__Task statement__. Reproduce exactly the lines below from the one containing "shape_eqb s1' s2'" through the one containing "Definition tsize (d", including both, and nothing else.

═════ Provided records

(** * Robust motion in-betweening: the training and inference loops

    A shallow embedding of [train.py] and [test.py].  Tensors are a shape
    together with row-major data; the networks, the skeleton and the data
    loader are collaborators outside the two scripts and enter as
    parameters.  Python exceptions are values of [exn]; effects on the
    outside world (calls into the optimizers, the skeleton, the recurrent
    core, files and plots) are recorded in an event log. *)

From Stdlib Require Import String Ascii.
From Stdlib Require Import QArith_base.
From Stdlib Require Import List Arith Lia Bool ZArith.
From Stdlib Require SpecFloat.
Import ListNotations.
Close Scope Q_scope.
Open Scope nat_scope.

Set Implicit Arguments.

(* ===================================================================== *)
(** ** Python exceptions and the result of a fallible expression *)

Inductive exn : Type :=
| IndexError
| RuntimeError
| TypeError
| NameError
| AssertionError (line : nat).

Inductive res (X : Type) : Type :=
| Ok (x : X)
| Raise (e : exn).

Arguments Ok {X} x.
Arguments Raise {X} e.

Definition rbind {X Y} (r : res X) (k : X -> res Y) : res Y :=
  match r with
  | Ok x => k x
  | Raise e => Raise e
  end.

(* ===================================================================== *)
(** ** Scalars

    The element type of a tensor with the arithmetic the scripts use. *)

Class Scalar (A : Type) : Type := {
  szero : A;
  sone : A;
  sadd : A -> A -> A;
  ssub : A -> A -> A;
  smul : A -> A -> A;
  sdiv : A -> A -> A;
  ssqrt : A -> A
}.

(** Integer-valued samples, on which the arithmetic below is exact. *)
#[global] Instance Z_Scalar : Scalar Z := {
  szero := 0%Z;
  sone := 1%Z;
  sadd := Z.add;
  ssub := Z.sub;
  smul := Z.mul;
  sdiv := Z.div;
  ssqrt := Z.sqrt
}.

(** The arithmetic of the scripts: [torch.float32], that is IEEE 754
    binary32 (24 bits of precision, exponents below 128) rounded to
    nearest even, with its infinities, its signed zeros and its nan. *)
Definition float32 : Type := SpecFloat.spec_float.

#[global] Instance F32_Scalar : Scalar float32 := {
  szero := SpecFloat.S754_zero false;
  sone := SpecFloat.SFone 24 128;
  sadd := SpecFloat.SFadd 24 128;
  ssub := SpecFloat.SFsub 24 128;
  smul := SpecFloat.SFmul 24 128;
  sdiv := SpecFloat.SFdiv 24 128;
  ssqrt := SpecFloat.SFsqrt 24 128
}.


(* ===================================================================== *)
(** ** Tensors *)

Record tensor (A : Type) : Type := mkT {
  shape : list nat;
  data : list A
}.

Arguments mkT {A} shape data.

Definition numel (s : list nat) : nat := fold_right Nat.mul 1 s.

Definition wf {A} (x : tensor A) : Prop :=
  length (data x) = numel (shape x).

Fixpoint shape_eqb (s1 s2 : list nat) : bool :=
  match s1, s2 with
  | [], [] => true
  | a :: s1', b :: s2' => (a =? b) && shape_eqb s1' s2'
  | _, _ => false
  end.

(** The [i]-th run of [p] consecutive elements. *)
Definition block {A} (p i : nat) (l : list A) : list A :=
  firstn p (skipn (i * p) l).

Fixpoint map2 {A B C} (f : A -> B -> C) (l1 : list A) (l2 : list B) : list C :=
  match l1, l2 with
  | a :: l1', b :: l2' => f a b :: map2 f l1' l2'
  | _, _ => []
  end.

Definition sum_list (l : list nat) : nat := fold_right Nat.add 0 l.

Section TensorOps.
Context {A : Type} `{Scalar A}.

Definition guarded {X} (g : bool) (e : exn) (v : X) : res X :=
  if g then Ok v else Raise e.

(** [x.size(d)] *)
Definition tsize (d : nat) (x : tensor A) : res nat :=
  match nth_error (shape x) d with
  | Some n => Ok n
  | None => Raise IndexError
  end.

(** [x[i]] *)
Definition index0_val (i : nat) (x : tensor A) : tensor A :=
  mkT (tl (shape x)) (block (numel (tl (shape x))) i (data x)).

Definition index0 (i : nat) (x : tensor A) : res (tensor A) :=
  guarded (i <? hd 0 (shape x)) IndexError (index0_val i x).

(** [x[-1]] *)
Definition index_last (x : tensor A) : res (tensor A) :=
  guarded (0 <? hd 0 (shape x)) IndexError
          (index0_val (hd 0 (shape x) - 1) x).

(** [x[:, k]] *)
Definition select1_guard (k : nat) (x : tensor A) : bool :=
  match shape x with
  | _ :: t :: _ => k <? t
  | _ => false
  end.

Definition select1_val (k : nat) (x : tensor A) : tensor A :=
  let n := hd 0 (shape x) in
  let t := hd 0 (tl (shape x)) in
  let rest := tl (tl (shape x)) in
  mkT (n :: rest)
      (flat_map (fun i => block (numel rest) (i * t + k) (data x)) (seq 0 n)).

Definition select1 (k : nat) (x : tensor A) : res (tensor A) :=
  guarded (select1_guard k x) IndexError (select1_val k x).

(** [x.view(n, -1)] *)
Definition view2_guard (n : nat) (x : tensor A) : bool :=
  negb (n =? 0) && negb (numel (shape x) =? 0)
  && (numel (shape x) mod n =? 0).

Definition view2_val (n : nat) (x : tensor A) : tensor A :=
  mkT [n; numel (shape x) / n] (data x).

Definition view2 (n : nat) (x : tensor A) : res (tensor A) :=
  guarded (view2_guard n x) RuntimeError (view2_val n x).

(** [x.view(x.size(0), x.size(1), -1, 4)] *)
Definition view_quat_val (x : tensor A) : tensor A :=
  let a := nth 0 (shape x) 0 in
  let b := nth 1 (shape x) 0 in
  mkT [a; b; numel (shape x) / (a * b * 4); 4] (data x).

Definition view_quat (x : tensor A) : res (tensor A) :=
  if length (shape x) <? 2 then Raise IndexError
  else
    let a := nth 0 (shape x) 0 in
    let b := nth 1 (shape x) 0 in
    guarded (negb (numel (shape x) =? 0)
             && (numel (shape x) mod (a * b * 4) =? 0))
            RuntimeError (view_quat_val x).

(** [torch.cat(xs, d)]: every shape agrees with the first outside axis [d]. *)
Definition agree_off (d : nat) (s0 s : list nat) : bool :=
  shape_eqb (firstn d s) (firstn d s0)
  && shape_eqb (skipn (S d) s) (skipn (S d) s0)
  && (d <? length s).

Definition cat_guard (d : nat) (xs : list (tensor A)) : bool :=
  match xs with
  | [] => false
  | x0 :: _ => forallb (fun x => agree_off d (shape x0) (shape x)) xs
  end.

══════════

__Written reply__.
  | a :: s1', b :: s2' => (a =? b) && shape_eqb s1' s2'
  | _, _ => false
  end.

(** The [i]-th run of [p] consecutive elements. *)
Definition block {A} (p i : nat) (l : list A) : list A :=
  firstn p (skipn (i * p) l).

Fixpoint map2 {A B C} (f : A -> B -> C) (l1 : list A) (l2 : list B) : list C :=
  match l1, l2 with
  | a :: l1', b :: l2' => f a b :: map2 f l1' l2'
  | _, _ => []
  end.

Definition sum_list (l : list nat) : nat := fold_right Nat.add 0 l.

Section TensorOps.
Context {A : Type} `{Scalar A}.

Definition guarded {X} (g : bool) (e : exn) (v : X) : res X :=
  if g then Ok v else Raise e.

(** [x.size(d)] *)
Definition tsize (d : nat) (x : tensor A) : res nat :=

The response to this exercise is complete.